Je pars du principe que vous devez être de bonne humeur en cette période de vacances, alors je vais vous parler du récent rapport de la vénérable Académie de Médecine sur les difficultés d’accès aux soins spécialisés en France. Ils ont trouvé LA solution : rendre l’accès direct aux consultations de 2ème recours, sans passage par le Médecin Traitant. Parce que c’est bien connu, les spécialistes enfilent des perles toute la journée en attendant que les généralistes veulent bien leur adresser quelques patients. Peut-être que si nos académiciens sortaient de leur antre parisien, ils verraient les délais d’attente interminables pour obtenir un RDV spécialisé. Là aussi, les syndicats se sont unis pour protester : non, le passage par le Médecin Traitant n’est pas un handicap pour le patient ; c’est au contraire un formidable outil de régulation qui permet d’optimiser au mieux le temps médical pour des consultations justifiées.
Et comme chacun y va de ses petites propositions pour améliorer l’accès aux soins, la palme revient sans doute à la Commission d’enquête de l’Assemblée Nationale sur l’accès aux soins, qui a pondu un rapport de 188 pages, excusez du peu. Cela partait pourtant bien, avec la constatation que notre système est trop hospitalo-centré. Alors que préconisent nos députés ? Tenez-vous bien, il faudrait que l’hôpital « se transforme pour aller vers plus de soins de proximité », et que les soins de 1er recours deviennent un service public, sur le modèle de l’organisation hospitalière (p.112 du rapport) ! Car nous savons tous que l’hôpital est un étalon en termes d’organisation. C’est pas comme si le gouvernement venait d’annoncer devoir injecter 30 milliards d’euros pour soutenir les hôpitaux déficitaires. Il parait que des travaux sont en cours sur la place à proximité du Parlement, parce qu’on y plante « de l’herbe », ceci expliquant peut-être cela … On notera aussi au passage que les IPA sont recommandés pour éviter « les consultations médicales de routine ». Les médecins apprécieront de savoir qu’ils font un métier « routinier ».
Pendant ce temps, on apprend que le Haut Conseil des Familles a confié à l’agence ASDO la lourde mission de travailler sur le « lexique des personnes âgées ». Comprenez : quels termes utiliser pour désigner nos aïeuls afin d’éviter les discriminations. Combien de réunions et quel coût pour de la sémantique pendant que la Sécurité Sociale se meurt ?

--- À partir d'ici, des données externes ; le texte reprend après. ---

(** Samples of the conversion: ties go to the even neighbour, 1 / 3 is
    rounded to 24 bits, half the least subnormal goes to zero, and the
    overflow threshold lies half a step above the greatest number. *)
Example round32_samples :
  round32 16777217 = Fin 16777216 /\ round32 16777219 = Fin 16777220 /\
  round32 (1 # 3) = Fin (11184811 # 33554432) /\
  round32 (2 ^ (-150)) = Fin 0 /\
  round32 (3 * 2 ^ (-150)) = Fin (2 ^ (-148)) /\
  round32 (2 ^ 128 - 2 ^ 103 - 1) = Fin (2 ^ 128 - 2 ^ 104) /\
  round32 (2 ^ 128 - 2 ^ 103) = Inf false /\
  round32 (- 2 ^ 128) = Inf true.
Proof. by vm_compute. Qed.

(** Gradual underflow: the difference of two distinct float32 numbers
    does not round to zero. *)
Lemma rnd32_sub_pos x y : rnd32 x < rnd32 y -> 0 < rnd32 (rnd32 y - rnd32 x).
Proof.
  intros H. destruct (rnd32_grid x) as [zx Hx], (rnd32_grid y) as [zy Hy].
  pose proof (pow2_pos (-149)) as Hp.
  assert (zx < zy)%Z as Hz.
  { apply Z.lt_nge. intros Hc. rewrite Zle_Qle in Hc.
    assert (inject_Z zy * 2 ^ (-149) <= inject_Z zx * 2 ^ (-149))
      by (apply Qmult_le_compat_r; lra). lra. }
  assert (2 ^ (-149) <= rnd32 y - rnd32 x) as Hd.
  { rewrite Hx, Hy.
    assert (inject_Z (zx + 1) <= inject_Z zy) as Hc by (rewrite <- Zle_Qle; lia).
    rewrite inject_Z_plus in Hc.
    assert ((inject_Z zx + inject_Z 1) * 2 ^ (-149) <= inject_Z zy * 2 ^ (-149))
      by (apply Qmult_le_compat_r; lra).
    change (inject_Z 1) with 1 in *. lra. }
  apply rnd32_mono in Hd. rewrite rnd32_least in Hd. lra.
Qed.

(** *** Values: overflow *)

Lemma Qle_bool_false x y : Qle_bool x y = false -> y < x.
Proof.
  intros E. apply Qnot_le_lt. intros Hc. apply Qle_bool_iff in Hc. congruence.
Qed.

Lemma round32_Fin x w : round32 x = Fin w -> w = rnd32 x /\ Qabs w < 2 ^ 128.
Proof.
  unfold round32. destruct (Qle_bool (2 ^ 128) (Qabs (rnd32 x))) eqn:E; [done |].
  intros [= <-]. split; [done |]. by apply Qle_bool_false.
Qed.

Lemma round32_small x : Qabs (rnd32 x) < 2 ^ 128 -> round32 x = Fin (rnd32 x).
Proof.
  intros H. unfold round32.
  destruct (Qle_bool (2 ^ 128) (Qabs (rnd32 x))) eqn:E; [| done].
  apply Qle_bool_iff in E. lra.
Qed.

Lemma round32_comp x y : x == y -> round32 x = round32 y.
Proof. intros E. unfold round32. by rewrite (rnd32_comp x y E). Qed.

Lemma round32_within x y :
  0 <= x -> x <= y -> Qabs (rnd32 y) < 2 ^ 128 ->
  round32 x = Fin (rnd32 x) /\ 0 <= rnd32 x <= rnd32 y.
Proof.
  intros H0 Hxy Hy.
  pose proof (rnd32_mono 0 x H0) as H1. rewrite rnd32_0 in H1.
  pose proof (rnd32_mono x y Hxy) as H2.
  split; [| done]. apply round32_small.
  apply Qabs_Qlt_condition in Hy. apply Qabs_Qlt_condition. lra.
Qed.

Lemma round32_unit x :
  -2 <= x -> x <= 2 -> round32 x = Fin (rnd32 x).
Proof.
  intros H1 H2. apply round32_small.
  apply rnd32_mono in H1, H2.
  change (rnd32 (-2)) with (-2) in H1. rewrite rnd32_2 in H2.
  apply Qabs_Qlt_condition.
  assert (2 < 2 ^ 128) by reflexivity. lra.
Qed.

(** *** The scaling of one finite column

    [lo] and [hi] are float32 numbers, [lo < hi], and the width
    [hi - lo] is finite in float32. *)
Section Scale.
Variables xl xh : Q.
Let lo := rnd32 xl.
Let hi := rnd32 xh.
Let w := rnd32 (hi - lo).
Hypothesis range : lo < hi.
Hypothesis width : Qabs w < 2 ^ 128.

Lemma width_pos : 0 < w.
Proof. by apply rnd32_sub_pos. Qed.

Lemma scaled_entry a :
  lo <= a -> a <= hi ->
  fscale (f32_div (f32_sub (Fin a) (Fin lo)) (Fin w)) = Fin (scale32 lo hi a) /\
  -1 <= scale32 lo hi a /\ scale32 lo hi a <= 1.
Proof.
  intros H1 H2. pose proof width_pos as Hw.
  destruct (round32_within (a - lo) (hi - lo)) as [Ed [Hd0 Hd1]]; [lra | lra | done |].
  fold w in Hd1. cbn [f32_sub]. rewrite Ed. cbn [f32_div].
  destruct (Qeq_bool w 0) eqn:E; [apply Qeq_bool_iff in E; lra |].
  set (d := rnd32 (a - lo)) in *.
  assert (0 <= d / w) as Hq0 by (apply Qle_shift_div_l; lra).
  assert (d / w <= 1) as Hq1 by (apply Qle_shift_div_r; lra).
  pose proof (rnd32_mono _ _ Hq0) as Hq0'. rewrite rnd32_0 in Hq0'.
  pose proof (rnd32_mono _ _ Hq1) as Hq1'. rewrite rnd32_1 in Hq1'.
  rewrite (round32_unit (d / w)) by lra.
  set (q := rnd32 (d / w)) in *.
  unfold fscale. cbn [f32_mul].
  assert (0 <= 2 * q) as Ht0 by lra. assert (2 * q <= 2) as Ht1 by lra.
  pose proof (rnd32_mono _ _ Ht0) as Ht0'. rewrite rnd32_0 in Ht0'.
  pose proof (rnd32_mono _ _ Ht1) as Ht1'. rewrite rnd32_2 in Ht1'.
  rewrite (round32_unit (2 * q)) by lra.
  set (t := rnd32 (2 * q)) in *. cbn [f32_sub].
  assert (-1 <= t - 1) as Hv0 by lra. assert (t - 1 <= 1) as Hv1 by lra.
  pose proof (rnd32_mono _ _ Hv0) as Hv0'. rewrite rnd32_m1 in Hv0'.
  pose proof (rnd32_mono _ _ Hv1) as Hv1'. rewrite rnd32_1 in Hv1'.
  rewrite (round32_unit (t - 1)) by lra.
  split; [reflexivity |]. split; [exact Hv0' | exact Hv1'].
Qed.
(** * Scrum Sprint Runner: the task/sprint state model and its derived views

    A shallow embedding of the state handled by [App] in [src/App.tsx]
    (task collection, sprint, the mutation handlers, the column grouping and
    the burndown series) and of [analyzeTaskAttachments] of the Gemini
    service, with the properties the specification states about them. *)

From Stdlib Require Import ZArith QArith Qabs Qround Qminmax Qpower Lia Lqa String Ascii.
From stdpp Require Import gmap list strings pretty.

Local Open Scope Z_scope.

(** ** Data model ([types.ts]) *)

(** [ColumnId = 'backlog' | 'todo' | 'in-progress' | 'blocked' | 'done'] *)
Inductive ColumnId : Set :=
  | backlog | todo | in_progress | blocked | done.

#[global] Instance ColumnId_eq_dec : EqDecision ColumnId.
Proof. solve_decision. Defined.

Definition ColumnId_to_nat (c : ColumnId) : nat :=
  match c with
  | backlog => 0 | todo => 1 | in_progress => 2 | blocked => 3 | done => 4
  end%nat.

Definition ColumnId_of_nat (n : nat) : option ColumnId :=
  match n with
  | 0 => Some backlog | 1 => Some todo | 2 => Some in_progress
  | 3 => Some blocked | 4 => Some done | _ => None
  end%nat.

#[global] Instance ColumnId_countable : Countable ColumnId.
Proof.
  apply (inj_countable ColumnId_to_nat ColumnId_of_nat).
  intros []; reflexivity.
Defined.

(** A JavaScript string is kept as a [string] whose characters stand for its
    code units (the code units below 256 only). *)

Module Attachment.
Record t : Set := mk {
  name : string;
  type : string;
  data : string   (* base64 encoded file content, as a data URI *)
}.
End Attachment.

(** [points] and [attachments] may be left out of a task object: the initial
    task ['task-2'] has no [points], the edit form stores [undefined] for an
    empty points field.  Points are entered through [parseInt]: integers. *)
Module Task.
Record t : Set := mk {
  id : string;
  column : ColumnId;
  title : string;
  description : string;
  points : option Z;
  attachments : option (list Attachment.t)
}.

(** [task.column = c] on a draft. *)
Definition set_column (c : ColumnId) (task : t) : t :=
  mk (id task) c (title task) (description task) (points task)
     (attachments task).
End Task.

(** A [Date] is its time value, the milliseconds since the epoch that
    [getTime()] returns (an invalid date is outside the model). *)
Definition Date : Set := Z.

Module Sprint.
Record t : Set := mk {
  id : string;
  name : string;
  startDate : Date;
  endDate : Date;
  goal : string
}.
End Sprint.

#[global] Instance Attachment_eq_dec : EqDecision Attachment.t.
Proof. solve_decision. Defined.

#[global] Instance Task_eq_dec : EqDecision Task.t.
Proof. solve_decision. Defined.

(** ** Board projection ([tasksByColumn], App.tsx 564-572) *)

(** One step of the [reduce]: create the column's array when the accumulator
    has none, then push the task onto it. *)
Definition tasksByColumn_step (acc : gmap ColumnId (list Task.t))
    (task : Task.t) : gmap ColumnId (list Task.t) :=
  let acc1 :=
    match acc !! Task.column task with
    | None => <[Task.column task := []]> acc
    | Some _ => acc
    end in
  match acc1 !! Task.column task with
  | Some l => <[Task.column task := l ++ [task]]> acc1
  | None => acc1
  end.

Definition tasksByColumn (tasks : list Task.t) : gmap ColumnId (list Task.t) :=
  foldl tasksByColumn_step ∅ tasks.

(** What a [Column] receives: [tasksByColumn[column.id] || []] (App.tsx 679).
    An array is truthy, so only a missing entry takes the fallback. *)
Definition columnTasks (tasks : list Task.t) (c : ColumnId) : list Task.t :=
  match tasksByColumn tasks !! c with
  | Some l => l
  | None => []
  end.

(** The tasks of [tasks] in column [c], in their order in [tasks]. *)
Definition inColumn (c : ColumnId) (tasks : list Task.t) : list Task.t :=
  filter (λ t, Task.column t = c) tasks.

(** ** Numbers

    A JavaScript number is an IEEE 754 binary64 value.  The finite ones are
    rationals; an arithmetic operation returns the exact result rounded to
    the nearest binary64 value, ties to the even significand.  [NaN], the
    infinities and the sign of zero are outside the model: the operations
    below are used on finite values far from the overflow threshold. *)

Module Number.

(** [2^e] for any integer [e]. *)
Definition pow2 (e : Z) : Q := (2 ^ e)%Q.

(** For [x > 0], the exponent [e] with [2^e <= x < 2^(e+1)]. *)
Definition ilog2 (x : Q) : Z :=
  let e := Z.log2 (Qnum x) - Z.log2 (Zpos (Qden x)) in
  if Qle_bool (pow2 e) x then e else e - 1.

(** Nearest integer, a tie goes to the even one. *)
Definition rne (x : Q) : Z :=
  let f := Qfloor x in
  match (x - inject_Z f ?= 1 # 2)%Q with
  | Lt => f
  | Gt => f + 1
  | Eq => if Z.even f then f else f + 1
  end.

(** The integer [n] is the nearest one to [x], the even one at a tie. *)
Definition is_rne (x : Q) (n : Z) : Prop :=
  (inject_Z n - (1 # 2) < x /\ x < inject_Z n + (1 # 2))%Q
  \/ ((x == inject_Z n - (1 # 2) \/ x == inject_Z n + (1 # 2))%Q
      /\ Z.even n = true).

(** Exponent of the last place of the binary64 values around [x]: 53 bits of
    significand, the subnormal spacing [2^-1074] at the bottom. *)
Definition ulp_exp (x : Q) : Z := Z.max (ilog2 (Qabs x) - 52) (-1074).

(** Rounding to the nearest binary64 value. *)
Definition rnd (x : Q) : Q :=
  if Qeq_bool x 0 then 0%Q
  else (inject_Z (rne (x / pow2 (ulp_exp x))) * pow2 (ulp_exp x))%Q.

Definition add (x y : Q) : Q := rnd (x + y).
Definition sub (x y : Q) : Q := rnd (x - y).
Definition mul (x y : Q) : Q := rnd (x * y).
Definition div (x y : Q) : Q := rnd (x / y).

(** [x < y] *)
Definition ltb (x y : Q) : bool :=
  match (x ?= y)%Q with
  | Lt => true
  | _ => false
  end.

End Number.

(** [Math.abs], [Math.ceil], [Math.round] and [Math.max] are exact.
    [Math.round] takes a tie towards plus infinity. *)
Definition Math_abs (x : Q) : Q := Qabs x.
Definition Math_ceil (x : Q) : Z := Qceiling x.
Definition Math_round (x : Q) : Z := Qfloor (x + (1 # 2)).
Definition Math_max (x y : Q) : Q := Qmax x y.

(** ** Application state ([App], App.tsx 455-465)

    The pieces of React state that the handlers below read or write.  The
    other ones ([isLoading], [aiFeature], [theme], ...) are touched by none
    of them. *)
Record AppState : Set := mkAppState {
  tasks : list Task.t;
  sprint : Sprint.t;
  showNewTaskModal : bool;
  editingTask : option Task.t;
  showSprintModal : bool
}.

(** The state setters; [setTasks] takes an updater function. *)
Definition setTasks (f : list Task.t -> list Task.t) (st : AppState) : AppState :=
  mkAppState (f (tasks st)) (sprint st) (showNewTaskModal st)
             (editingTask st) (showSprintModal st).

Definition setSprint (s : Sprint.t) (st : AppState) : AppState :=
  mkAppState (tasks st) s (showNewTaskModal st) (editingTask st)
             (showSprintModal st).

Definition setShowNewTaskModal (b : bool) (st : AppState) : AppState :=
  mkAppState (tasks st) (sprint st) b (editingTask st) (showSprintModal st).

Definition setEditingTask (t : option Task.t) (st : AppState) : AppState :=
  mkAppState (tasks st) (sprint st) (showNewTaskModal st) t
             (showSprintModal st).

Definition setShowSprintModal (b : bool) (st : AppState) : AppState :=
  mkAppState (tasks st) (sprint st) (showNewTaskModal st) (editingTask st) b.

(** immer's curried [produce(recipe)]: the function from a base state to the
    state the recipe leaves in the draft. *)
Definition produce {A : Type} (recipe : A -> A) : A -> A := recipe.

(** [draft.find(t => t.id === taskId)] and [draft.findIndex(...)]: the first
    match with its index, [None] for [undefined] and [-1]. *)
Definition findById (taskId : string) (draft : list Task.t)
    : option (nat * Task.t) :=
  list_find (λ t, Task.id t = taskId) draft.

(** ** Mutators *)

(** [moveTask] (App.tsx 486-495): the found task object is changed in place,
    so it keeps its position in the array. *)
Definition moveTask (taskId : string) (targetColumn : ColumnId)
    (st : AppState) : AppState :=
  setTasks
    (produce (λ draft,
       match findById taskId draft with
       | Some (i, task) => <[i := Task.set_column targetColumn task]> draft
       | None => draft
       end))
    st.

(** The argument of [onAddTask]. *)
Module TaskData.
Record t : Set := mk {
  title : string;
  description : string;
  points : option Z
}.
End TaskData.

(** [`task-${Date.now()}`], [now] being the clock reading. *)
Definition newTaskId (now : Z) : string := "task-" +:+ pretty now.

(** [handleAddTask] (App.tsx 497-510). *)
Definition handleAddTask (now : Z) (taskData : TaskData.t) (st : AppState)
    : AppState :=
  let newTask :=
    Task.mk (newTaskId now) backlog
            (TaskData.title taskData) (TaskData.description taskData)
            (TaskData.points taskData) (Some []) in
  setShowNewTaskModal false
    (setTasks (produce (λ draft, draft ++ [newTask])) st).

Et pour finir, encore un exemple de décision irrationnelle : la CPAM de l’Yonne a décidé de restreindre l’envoi des TROD angine, en priorisant les cabinets qui l’utilisent peu. Donc si vous êtes un médecin qui en a peu besoin (patientèle âgée, exercice de médecine générale à temps partiel, …) vous pourrez en recevoir beaucoup. Si au contraire vous voyez beaucoup d’enfants, participez au SAS ou consacrez du temps aux soins non programmés, vous serez limités. Sans doute parce que les médecins yonnais abusent des TROD : ils les mangent, ou ils en font 3 par patient pour être bien certains du résultat ?
Petite note optimiste cependant : vous avez vu le nombre de communiqués communs ? Certes, ce ne sont que des communiqués, mais ces mesures, toutes plus lunaires les unes que les autres, auront au moins eu l’avantage de rapprocher les médecins.
Je vous souhaite de très bonnes vacances, loin de ces vicissitudes.